Unlike deep neural networks, which mainly learn by statistical correlation without formalizing rules, probabilistic models make it possible to directly describe the links between events, causes and effects, according to a logic inspired by Bayesian reasoning. Where the classic approach to Machine Learning seek to reproduce reasons observed, probabilistic programs formulate hypotheses, confront them with observation, and adjust their understanding of the phenomenon.
The differences between these two schools are structural in nature. Deep Learning excels in prediction, but often remains opaque in its reasoning. Conversely, a probabilistic model can produce several explanations compatible with observation, accompanied by a degree of confidence. In the case of seismic surveillance, for example, this type of model can distinguish different possible causes, natural earthquake, industrial explosion, nuclear test, while justifying its hypotheses. This approach was implemented as part of the system of verification of the nuclear test prohibition treaty, where a program developed in a few tens of minutes made it possible to reach a level of analysis which had previously required decades of human expertise.

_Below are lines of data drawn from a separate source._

(** X19.  [evaluate_relationship_accuracy] is 1 for no relationship.  For a
    non-empty list whose confidences, where present, lie in the unit
    interval, it lies in the unit interval, and it is 1 when every
    relationship has confidence 1, three in ten are captions and four in
    ten are references. *)
Theorem relationship_accuracy_bounds (relationships : list Multimodal.CrossModalPair) :
  DocumentProcessing.evaluate_relationship_accuracy [] = 1%Q
  /\ (relationships <> [] ->
      (forall rel c, In rel relationships -> Multimodal.confidence rel = Some c ->
                     (0 <= c <= 1)%Q) ->
      let v := DocumentProcessing.evaluate_relationship_accuracy relationships in
      (0 <= v <= 1)%Q
      /\ ((forall rel, In rel relationships ->
                       (Multimodal.confidence_or_default rel == 1)%Q) ->
          (10 * Notions.typed relationships "caption"
           = 3 * List.length relationships)%nat ->
          (10 * Notions.typed relationships "reference"
           = 4 * List.length relationships)%nat ->
          (v == 1)%Q)).
Proof.
  split; [reflexivity|]. intros Hne Hconf v.
  unfold v, DocumentProcessing.evaluate_relationship_accuracy.
  pose proof Hne as Hne'. apply nonempty_true in Hne'. rewrite Hne'. cbn [negb].
  fold Notions.type_of. rewrite !count_types_get.
  fold (Notions.typed relationships "caption").
  fold (Notions.typed relationships "reference").
  set (confs := map Multimodal.confidence_or_default relationships).
  assert (Hn : (0 < List.length relationships)%nat).
  { destruct relationships; [contradiction|simpl; lia]. }
  pose proof (share_of_total (Notions.typed relationships "caption")
                (List.length relationships) 3 10 Hn) as Hcap.
  pose proof (share_of_total (Notions.typed relationships "reference")
                (List.length relationships) 4 10 Hn) as Href.
  fold (len relationships) in Hcap, Href.
  set (cr := (inject_Z (Z.of_nat (Notions.typed relationships "caption"))
              / len relationships)%Q) in *.
  set (rr := (inject_Z (Z.of_nat (Notions.typed relationships "reference"))
              / len relationships)%Q) in *.
  pose proof (Qabs_zero_iff (3 # 10) cr) as HA0.
  pose proof (Qabs_zero_iff (4 # 10) rr) as HB0.
  pose proof (Qabs_nonneg ((3 # 10) - cr)) as HA.
  pose proof (Qabs_nonneg ((4 # 10) - rr)) as HB.
  destruct (balance_score_full _ _ HA HB) as [Hbal Hbal1].
  set (bal := Qmax 0 (1 - Qabs ((3 # 10) - cr) - Qabs ((4 # 10) - rr))) in *.
  assert (Hconfs : confs <> []).
  { unfold confs. intros E. apply map_eq_nil in E. contradiction. }
  assert (Hunit : forall y, In y confs -> (0 <= y <= 1)%Q).
  { intros y Hy. unfold confs in Hy. apply in_map_iff in Hy.
    destruct Hy as [rel [<- Hrel]]. unfold Multimodal.confidence_or_default.
    destruct (Multimodal.confidence rel) as [c|] eqn:Ec.
    - apply (Hconf rel c Hrel Ec).
    - split; discriminate. }
  pose proof (mean_between 0 1 confs Hconfs Hunit) as Havg.
  assert (Havg1 : (mean confs == 1)%Q
                  <-> forall rel, In rel relationships ->
                                  (Multimodal.confidence_or_default rel == 1)%Q).
  { split.
    - intros E rel Hrel. apply (sum_full confs).
      + intros y Hy. apply Hunit, Hy.
      + unfold mean in E. apply ratio_one in E; [exact E|apply len_pos; exact Hconfs].
      + unfold confs. apply in_map. exact Hrel.
    - intros H. apply mean_constant; [exact Hconfs|]. intros y Hy.
      unfold confs in Hy. apply in_map_iff in Hy. destruct Hy as [rel [<- Hrel]].
      apply H, Hrel. }
  rewrite <- Havg1. clearbody bal. generalize dependent (mean confs). intros avg Havg.
  split.
  - split.
    + apply Qle_shift_div_l; [reflexivity|]. lra.
    + apply Qle_shift_div_r; [reflexivity|]. lra.
  - assert (Hboth : ((avg + bal) / 2 == 1 <-> avg == 1 /\ bal == 1)%Q).
    { split.
      - intros E. assert (E' : (avg + bal == 2)%Q) by (rewrite <- (Qmult_1_l 2), <- E; field).
        split; lra.
      - intros [E1 E2]. rewrite E1, E2. reflexivity. }
    intros E E1 E2. rewrite Hboth, Hbal1, HA0, HB0, Hcap, Href.
    split; [exact E|]. split; lia.
Qed.

Lemma relationship_accuracy_bounds_witness :
  let relationships :=
    [ {| Multimodal.relationship_type := Some "caption";
         Multimodal.confidence := Some (9 # 10)%Q |};
      {| Multimodal.relationship_type := None; Multimodal.confidence := None |} ] in
  (0 <= DocumentProcessing.evaluate_relationship_accuracy relationships <= 1)%Q.
Proof.
  intros relationships.
  apply (relationship_accuracy_bounds relationships); [discriminate|].
  intros rel c [Hrel|[Hrel|[]]] Hc; subst rel; inversion Hc; subst c; split; discriminate.
Defined.

(** ** The batch endpoint over the three endpoints *)

Lemma bind_raise {A B : Type} (m : result A) (k : A -> result B) :
  (forall a, exists e, k a = Raise e) -> exists e, bind m k = Raise e.
Proof.
  intros H. destruct m as [a|e]; cbn [bind]; [apply H|eexists; reflexivity].
Qed.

In the medical field, this ability to reason with little data is also precious. While neural networks require considerable image bases to learn to detect a pathology like melanoma, a probabilistic model can operate from a more limited number of observations, based on pre -existing clinical knowledge. He is not content to classify, he evaluates, explicit, and can recognize the situations where uncertainty remains.
We find similar use cases in logistics. When a hazard affects a supply chain, it is not only a question of reporting a delay, but of understanding the propagation mechanisms, evaluating the scenarios to come and recommend corrective actions. The probabilistic models are here useful for exploring several possible trajectories, taking into account complex and sometimes unpublished dependencies.
These models do not seek to impress. They generate neither images, texts, nor spectacular content. Their strength lies elsewhere: in their ability to model, to explain, to guide the decision. They do not replace the Deep Learning systems, but come to fill a gap, that of structured understanding and explicit uncertainty, often absent from purely statistical approaches.
Today, the probabilistic programming remains a niche field. Less intuitive, more demanding on the technical level, it is still little highlighted in user interfaces and dominant platforms. However, as expectations evolve and the limits of generative AI become more apparent, this approach could gain in relevance, especially in the sectors where rigor and robustness are essential: health, energy, finance, security.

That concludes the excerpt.